(* ===== verification/LnMsgClose.v ===== *)
(** The messages of a cooperative close: [ln/ln_msg_close.c]. *)
From stdpp Require Import base list numbers tactics.
From Stdlib Require Import ZArith Lia.
From S2P Require Import Prelude CProg UtlInt UtlBuf UtlPush LnMisc LnMsg.
Import UtlBuf UtlPush LnMisc LnMsg.
Open Scope Z_scope.

Module LnMsgClose.

(** ** shutdown *)

Module Shutdown.

(** [ln_shutdown_t] *)
Record t := mk {
  p_channel_id : bytes;
  p_scriptpk : utl_buf_t;
}.

Definition set_p_channel_id (v : bytes) (m : t) : t := mk v (p_scriptpk m).
Definition set_p_scriptpk (v : utl_buf_t) (m : t) : t := mk (p_channel_id m) v.

Ltac proj_red ::= cbn [p_channel_id p_scriptpk].

Section ops.
Context {A : Alloc}.

Definition ln_msg_shutdown_create (pMsg : t) : prog utl_push_t bool :=
  call (utl_push_init (2 + 34 + len (p_scriptpk pMsg)));;
  ln_misc_push16be MSGTYPE_SHUTDOWN;;
  push_bytes (p_channel_id pMsg) LN_SZ_CHANNEL_ID;;
  ln_misc_push16be (len (p_scriptpk pMsg));;
  push_buf (p_scriptpk pMsg) (len (p_scriptpk pMsg));;
  proto ← get_st;
  c_assert (2 + 34 + len (p_scriptpk pMsg) =? len (data proto));;
  call utl_push_trim;;
  mret true.

Definition ln_msg_shutdown_read (pData : bytes) (Len : Z) : prog t bool :=
  exit_if (Len <? 2 + 34) false;;
  type ← get_at ln_misc_get16be pData 0;
  exit_if (negb (type =? MSGTYPE_SHUTDOWN)) false;;
  let pos := 2 in
  v ← rd_bytes pData pos LN_SZ_CHANNEL_ID;
  modify (set_p_channel_id v);;
  let pos := pos + LN_SZ_CHANNEL_ID in
  len ← get_at ln_misc_get16be pData pos;
  let pos := pos + 2 in
  exit_if (Len - pos <? len) false;;
  pMsg ← get_st;
  v ← buf_alloccopy_at (p_scriptpk pMsg) pData pos len;
  modify (set_p_scriptpk v);;
  let pos := pos + len in
  c_assert (pos <=? Len);;
  mret true.

(** The layout in BOLT #2. *)
Definition wire (m : t) : bytes :=
  be_bytes 2 MSGTYPE_SHUTDOWN ++ p_channel_id m ++
  be_bytes 2 (len (p_scriptpk m)) ++ buf_data (p_scriptpk m).

Definition wf (m : t) : Prop :=
  is_bytes (p_channel_id m) ∧ Z.of_nat (length (p_channel_id m)) = LN_SZ_CHANNEL_ID ∧
  buf_canon (p_scriptpk m) ∧ in_range 16 (len (p_scriptpk m)).

Definition ok (d : bytes) : bool :=
  (2 + 34 <=? Z.of_nat (length d)) && (be_val (sl d 0 2) =? MSGTYPE_SHUTDOWN)
  && (be_val (sl d 34 2) <=? Z.of_nat (length d) - 36).

Definition dec (m : t) (d : bytes) : t :=
  mk (sl d 2 32) (buf_of (sl d 36 (be_val (sl d 34 2)))).

Context {T : AllocTotal A}.

Lemma shutdown_codec :
  MsgCodec any_ext (λ _ m, m) wf wire ln_msg_shutdown_create ln_msg_shutdown_read ∧
  SafeReader ln_msg_shutdown_read.
Proof.
  apply reads_as_codec with (ok := ok) (dec := dec).
  - codec_create.
  - codec_reads.
  - codec_complete.
  - codec_sound.
Qed.

End ops.

End Shutdown.

(** ** closing_signed *)

Module ClosingSigned.

(** [ln_closing_signed_t] *)
Record t := mk {
  p_channel_id : bytes;
  fee_sat : Z;
  p_signature : bytes;
}.

Definition set_p_channel_id (v : bytes) (m : t) : t := mk v (fee_sat m) (p_signature m).
Definition set_fee_sat (v : Z) (m : t) : t := mk (p_channel_id m) v (p_signature m).
Definition set_p_signature (v : bytes) (m : t) : t := mk (p_channel_id m) (fee_sat m) v.

Ltac proj_red ::= cbn [p_channel_id fee_sat p_signature].

Section ops.
Context {A : Alloc}.

Definition ln_msg_closing_signed_create (pMsg : t) : prog utl_push_t bool :=
  call (utl_push_init (2 + 104));;
  ln_misc_push16be MSGTYPE_CLOSING_SIGNED;;
  push_bytes (p_channel_id pMsg) LN_SZ_CHANNEL_ID;;
  ln_misc_push64be (fee_sat pMsg);;
  push_bytes (p_signature pMsg) LN_SZ_SIGNATURE;;
  proto ← get_st;
  c_assert (2 + 104 =? len (data proto));;
  call utl_push_trim;;
  mret true.

Definition ln_msg_closing_signed_read (pData : bytes) (Len : Z) : prog t bool :=
  exit_if (Len <? 2 + 104) false;;
  type ← get_at ln_misc_get16be pData 0;
  exit_if (negb (type =? MSGTYPE_CLOSING_SIGNED)) false;;
  let pos := 2 in
  v ← rd_bytes pData pos LN_SZ_CHANNEL_ID;
  modify (set_p_channel_id v);;
  let pos := pos + LN_SZ_CHANNEL_ID in
  v ← get_at ln_misc_get64be pData pos;
  modify (set_fee_sat v);;
  let pos := pos + 8 in
  v ← rd_bytes pData pos LN_SZ_SIGNATURE;
  modify (set_p_signature v);;
  let pos := pos + LN_SZ_SIGNATURE in
  c_assert (pos <=? Len);;
  mret true.

(** The layout in BOLT #2. *)
Definition wire (m : t) : bytes :=
  be_bytes 2 MSGTYPE_CLOSING_SIGNED ++ p_channel_id m ++ be_bytes 8 (fee_sat m) ++ p_signature m.

Definition wf (m : t) : Prop :=
  is_bytes (p_channel_id m) ∧ Z.of_nat (length (p_channel_id m)) = LN_SZ_CHANNEL_ID ∧
  in_range 64 (fee_sat m) ∧
  is_bytes (p_signature m) ∧ Z.of_nat (length (p_signature m)) = LN_SZ_SIGNATURE.

Definition ok (d : bytes) : bool :=
  (2 + 104 <=? Z.of_nat (length d)) && (be_val (sl d 0 2) =? MSGTYPE_CLOSING_SIGNED).

Definition dec (m : t) (d : bytes) : t :=
  mk (sl d 2 32) (be_val (sl d 34 8)) (sl d 42 64).

Context {T : AllocTotal A}.

Lemma closing_signed_codec :
  MsgCodec any_ext (λ _ m, m) wf wire ln_msg_closing_signed_create ln_msg_closing_signed_read ∧
  SafeReader ln_msg_closing_signed_read.
Proof.
  apply reads_as_codec with (ok := ok) (dec := dec).
  - codec_create.
  - codec_reads.
  - codec_complete.
  - codec_sound.
Qed.

End ops.

End ClosingSigned.

(** shutdown and closing_signed meet their contract, for every packet. *)
Theorem close_codecs {A : Alloc} {T : AllocTotal A} :
  (MsgCodec any_ext (λ _ m, m) Shutdown.wf Shutdown.wire
     Shutdown.ln_msg_shutdown_create Shutdown.ln_msg_shutdown_read ∧
   SafeReader Shutdown.ln_msg_shutdown_read) ∧
  (MsgCodec any_ext (λ _ m, m) ClosingSigned.wf ClosingSigned.wire
     ClosingSigned.ln_msg_closing_signed_create ClosingSigned.ln_msg_closing_signed_read ∧
   SafeReader ClosingSigned.ln_msg_closing_signed_read).
Proof. exact (conj Shutdown.shutdown_codec ClosingSigned.closing_signed_codec). Qed.

(** A shutdown to a 3-byte script. *)
Definition shutdown_1 : Shutdown.t := Shutdown.mk (replicate 32 7) (buf_of [1; 2; 3]).

Lemma close_codecs_witness :
  AllocTotal total_alloc ∧
  call (@Shutdown.ln_msg_shutdown_create total_alloc shutdown_1) (mk_push 0 (mk_buf None 0)) =
  Ret true (mk_push 39 (of_bytes ([0; 38] ++ replicate 32 7 ++ [0; 3; 1; 2; 3]))).
Proof.
  split; [exact total_alloc_total|].
  destruct (@close_codecs total_alloc total_alloc_total) as ([C _] & _).
  assert (Shutdown.wf shutdown_1) as Hwf.
  { split; [by_compute|].
    split; [reflexivity|]. split; [|by_compute].
    apply buf_canon_of. by_compute. }
  exact (msg_create (MsgCodec := C) shutdown_1 (mk_push 0 (mk_buf None 0)) Hwf).
Defined.

End LnMsgClose.
(** The macros name the side they are about. *)
Ltac macro_side := intros h H; repeat (apply andb_true_iff in H as [H _]); by apply Z.eqb_eq.
Lemma local_add_offer h : LN_HTLC_ENABLE_LOCAL_ADDHTLC_OFFER h = true → addhtlc h = LN_ADDHTLC_OFFER.
Proof. revert h. macro_side. Qed.
Lemma local_fulfill_offer h : LN_HTLC_ENABLE_LOCAL_FULFILL_OFFER h = true → addhtlc h = LN_ADDHTLC_OFFER.
Proof. revert h. macro_side. Qed.
Lemma local_add_recv h : LN_HTLC_ENABLE_LOCAL_ADDHTLC_RECV h = true → addhtlc h = LN_ADDHTLC_RECV.
Proof. revert h. macro_side. Qed.
Lemma local_fulfill_recv h : LN_HTLC_ENABLE_LOCAL_FULFILL_RECV h = true → addhtlc h = LN_ADDHTLC_RECV.
Proof. revert h. macro_side. Qed.
Lemma remote_add_offer h : LN_HTLC_ENABLE_REMOTE_ADDHTLC_OFFER h = true → addhtlc h = LN_ADDHTLC_OFFER.
Proof. revert h. macro_side. Qed.
Lemma remote_fulfill_offer h : LN_HTLC_ENABLE_REMOTE_FULFILL_OFFER h = true → addhtlc h = LN_ADDHTLC_OFFER.
Proof. revert h. macro_side. Qed.
Lemma remote_add_recv h : LN_HTLC_ENABLE_REMOTE_ADDHTLC_RECV h = true → addhtlc h = LN_ADDHTLC_RECV.
Proof. revert h. macro_side. Qed.
Lemma remote_fulfill_recv h : LN_HTLC_ENABLE_REMOTE_FULFILL_RECV h = true → addhtlc h = LN_ADDHTLC_RECV.
Proof. revert h. macro_side. Qed.

(** One case of a round, the macros [a] to [d] having been evaluated. *)
Ltac step_cases a b c d La Lb Lc Ld :=
  intros idx h infos o t Ha Ho Ht Hs Hw Hw';
  set (n := amount_msat h) in *;
  assert (∀ z, 0 ≤ z < 2 ^ 64 → u64 z = z) as Hu
    by (intros; apply wrap_small; unfold in_range; lia);
  pose proof (La h); pose proof (Lb h); pose proof (Lc h); pose proof (Ld h);
  destruct (LN_HTLC_ENABLE h), (a h), (b h), (c h), (d h); cbn [andb orb];
  repeat match goal with H : true = true → _ |- _ => specialize (H eq_refl) end;
  try congruence;
  (eexists _, _; split; [rewrite ?app_nil_r; reflexivity|]);
  repeat match goal with |- context [addhtlc h =? ?c] =>
    destruct (Z.eqb_spec (addhtlc h) c) end; try congruence;
  rewrite ?(Hu (o - n)), ?(Hu (t - n)) by lia;
  rewrite ?(Hu (o + n)), ?(Hu (t + n)) by lia; split_and!; lia.

Lemma to_local_exact :
  step_exact to_local_step LN_ADDHTLC_OFFER LN_ADDHTLC_RECV in_local_tx local_type.
Proof.
  unfold step_exact, to_local_step, in_local_tx, local_type.
  step_cases LN_HTLC_ENABLE_LOCAL_ADDHTLC_OFFER LN_HTLC_ENABLE_LOCAL_FULFILL_OFFER
    LN_HTLC_ENABLE_LOCAL_ADDHTLC_RECV LN_HTLC_ENABLE_LOCAL_FULFILL_RECV
    local_add_offer local_fulfill_offer local_add_recv local_fulfill_recv.
Qed.

Lemma to_remote_exact :
  step_exact to_remote_step LN_ADDHTLC_RECV LN_ADDHTLC_OFFER in_remote_tx remote_type.
Proof.
  unfold step_exact, to_remote_step, in_remote_tx, remote_type.
  step_cases LN_HTLC_ENABLE_REMOTE_ADDHTLC_OFFER LN_HTLC_ENABLE_REMOTE_FULFILL_OFFER
    LN_HTLC_ENABLE_REMOTE_ADDHTLC_RECV LN_HTLC_ENABLE_REMOTE_FULFILL_RECV
    remote_add_offer remote_fulfill_offer remote_add_recv remote_fulfill_recv.
Qed.

Lemma pending_nonneg w hs : Forall (λ h, 0 ≤ amount_msat h) hs → 0 ≤ pending w hs.
Proof. induction 1; cbn [pending foldr]; [done|]. unfold pending in *. destruct (_ =? _); lia. Qed.

(** A whole loop. *)
Lemma loop_exact step w w' sel ty :
  step_exact step w w' sel ty → ∀ hs idx infos o t,
  Forall (λ h, 0 ≤ amount_msat h) hs → pending w hs ≤ o → pending w' hs ≤ t →
  o + t < 2 ^ 64 →
  ∃ o' t', htlcinfo_loop step idx hs (infos, o, t) =
      (infos ++ concat (imap (λ i h, if sel h then [info_of (ty h) (idx + i) h] else []) hs), o', t') ∧
    0 ≤ o' ∧ 0 ≤ t' ∧
    o' + t' + total_of (concat (imap (λ i h, if sel h then [info_of (ty h) (idx + i) h] else []) hs))
    = o + t.
Proof.
  intros Hstep hs. induction hs as [|h hs IH]; intros idx infos o t Hpos Ho Ht Hs.
  - exists o, t. cbn. rewrite app_nil_r. split_and!; try done; cbn in *; lia.
  - apply Forall_cons_1 in Hpos as [Hh Hpos].
    pose proof (pending_nonneg w hs Hpos). pose proof (pending_nonneg w' hs Hpos).
    cbn [htlcinfo_loop pending foldr] in *. fold (pending w hs) (pending w' hs) in *.
    edestruct (Hstep idx h infos o t) as (o1 & t1 & -> & H1 & H2 & H3 & H4 & H5); try lia.
    1,2: repeat destruct (_ =? _); lia.
    1,2: intros E; rewrite E, Z.eqb_refl in *; lia.
    edestruct (IH (S idx) (infos ++ (if sel h then [info_of (ty h) idx h] else [])) o1 t1)
      as (o2 & t2 & -> & H6 & H7 & H8); [done|lia|lia|destruct (sel h); lia|].
    exists o2, t2. rewrite imap_cons. cbn [concat]. rewrite Nat.add_0_r, <- app_assoc.
    rewrite (imap_ext _ ((λ i h, if sel h then [info_of (ty h) (idx + i) h] else []) ∘ S))
      in H8 |- * by (intros; cbn; by rewrite Nat.add_succ_r).
    split; [done|]. split; [done|]. split; [done|].
    rewrite total_app. destruct (sel h); cbn [total_of foldr info_of info_amount_msat]; lia.
Qed.

(** C9: both commitment transactions account for every millisatoshi. While the
    HTLCs a side offers fit its balance, the loops that build our and the
    peer's transaction put exactly the HTLCs the flags select on it, with the
    sides exchanged on the peer's, and what remains for the two sides plus the
    HTLCs is the channel's balance: nothing wraps, is lost or counted twice. *)
Theorem commit_amounts_exact hs our their :
  Forall (λ h, 0 ≤ amount_msat h) hs →
  pending LN_ADDHTLC_OFFER hs ≤ our → pending LN_ADDHTLC_RECV hs ≤ their →
  our + their < 2 ^ 64 →
  (∃ o t, create_to_local_htlcinfo_amount hs our their =
      (outputs_of in_local_tx local_type hs, o, t) ∧
    0 ≤ o ∧ 0 ≤ t ∧ o + t + total_of (outputs_of in_local_tx local_type hs) = our + their) ∧
  (∃ o t, create_to_remote_htlcinfo hs their our =
      (outputs_of in_remote_tx remote_type hs, o, t) ∧
    0 ≤ o ∧ 0 ≤ t ∧ o + t + total_of (outputs_of in_remote_tx remote_type hs) = our + their).
Proof.
  intros Hpos Ho Ht Hs. split.
  - apply (loop_exact _ _ _ _ _ to_local_exact hs 0 [] our their); done.
  - rewrite (Z.add_comm our). apply (loop_exact _ _ _ _ _ to_remote_exact hs 0 []); try done. lia.
Qed.

(** An HTLC we offered and the peer has committed to, and one we received. *)
Definition two_htlcs : list htlc :=
  let mk b a := UpdateAddHtlc.mk [] 0 a 400000 (replicate 32 4) (mk_buf None 0) (mk_buf None 0)
                  b 0 0 (replicate 64 0) 0 0 (mk_buf None 0) in
  [mk 0x71 5000; mk 0x182 7000].

Lemma commit_amounts_exact_witness :
  pending LN_ADDHTLC_OFFER two_htlcs ≤ 10000 ∧
  ∃ o t, create_to_local_htlcinfo_amount two_htlcs 10000 20000 =
    (outputs_of in_local_tx local_type two_htlcs, o, t) ∧
    o + t + total_of (outputs_of in_local_tx local_type two_htlcs) = 30000.
Proof.
  assert (Forall (λ h, 0 ≤ amount_msat h) two_htlcs) as H1 by by_compute.
  assert (pending LN_ADDHTLC_OFFER two_htlcs ≤ 10000) as H2 by by_compute.
  assert (pending LN_ADDHTLC_RECV two_htlcs ≤ 20000) as H3 by by_compute.
  split; [exact H2|].
  destruct (commit_amounts_exact two_htlcs 10000 20000 H1 H2 H3 eq_refl)
    as [(o & t & E & _ & _ & Hs) _].
  exists o, t. split; [exact E|exact Hs].
Defined.

End LnHtlc.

• What this task involves: There is a line with "v ← rd_bytes pData pos LN_SZ_SIGNATURE;" and a line with "destruct (@close_codecs total_alloc" above. Copy exactly those two lines and all lines between them, with nothing else.

• Reply to the exercise:
  v ← rd_bytes pData pos LN_SZ_SIGNATURE;
  modify (set_p_signature v);;
  let pos := pos + LN_SZ_SIGNATURE in
  c_assert (pos <=? Len);;
  mret true.

(** The layout in BOLT #2. *)
Definition wire (m : t) : bytes :=
  be_bytes 2 MSGTYPE_CLOSING_SIGNED ++ p_channel_id m ++ be_bytes 8 (fee_sat m) ++ p_signature m.

Definition wf (m : t) : Prop :=
  is_bytes (p_channel_id m) ∧ Z.of_nat (length (p_channel_id m)) = LN_SZ_CHANNEL_ID ∧
  in_range 64 (fee_sat m) ∧
  is_bytes (p_signature m) ∧ Z.of_nat (length (p_signature m)) = LN_SZ_SIGNATURE.

Definition ok (d : bytes) : bool :=
  (2 + 104 <=? Z.of_nat (length d)) && (be_val (sl d 0 2) =? MSGTYPE_CLOSING_SIGNED).

Definition dec (m : t) (d : bytes) : t :=
  mk (sl d 2 32) (be_val (sl d 34 8)) (sl d 42 64).

Context {T : AllocTotal A}.

Lemma closing_signed_codec :
  MsgCodec any_ext (λ _ m, m) wf wire ln_msg_closing_signed_create ln_msg_closing_signed_read ∧
  SafeReader ln_msg_closing_signed_read.
Proof.
  apply reads_as_codec with (ok := ok) (dec := dec).
  - codec_create.
  - codec_reads.
  - codec_complete.
  - codec_sound.
Qed.

End ops.

End ClosingSigned.

(** shutdown and closing_signed meet their contract, for every packet. *)
Theorem close_codecs {A : Alloc} {T : AllocTotal A} :
  (MsgCodec any_ext (λ _ m, m) Shutdown.wf Shutdown.wire
     Shutdown.ln_msg_shutdown_create Shutdown.ln_msg_shutdown_read ∧
   SafeReader Shutdown.ln_msg_shutdown_read) ∧
  (MsgCodec any_ext (λ _ m, m) ClosingSigned.wf ClosingSigned.wire
     ClosingSigned.ln_msg_closing_signed_create ClosingSigned.ln_msg_closing_signed_read ∧
   SafeReader ClosingSigned.ln_msg_closing_signed_read).
Proof. exact (conj Shutdown.shutdown_codec ClosingSigned.closing_signed_codec). Qed.

(** A shutdown to a 3-byte script. *)
Definition shutdown_1 : Shutdown.t := Shutdown.mk (replicate 32 7) (buf_of [1; 2; 3]).

Lemma close_codecs_witness :
  AllocTotal total_alloc ∧
  call (@Shutdown.ln_msg_shutdown_create total_alloc shutdown_1) (mk_push 0 (mk_buf None 0)) =
  Ret true (mk_push 39 (of_bytes ([0; 38] ++ replicate 32 7 ++ [0; 3; 1; 2; 3]))).
Proof.
  split; [exact total_alloc_total|].
  destruct (@close_codecs total_alloc total_alloc_total) as ([C _] & _).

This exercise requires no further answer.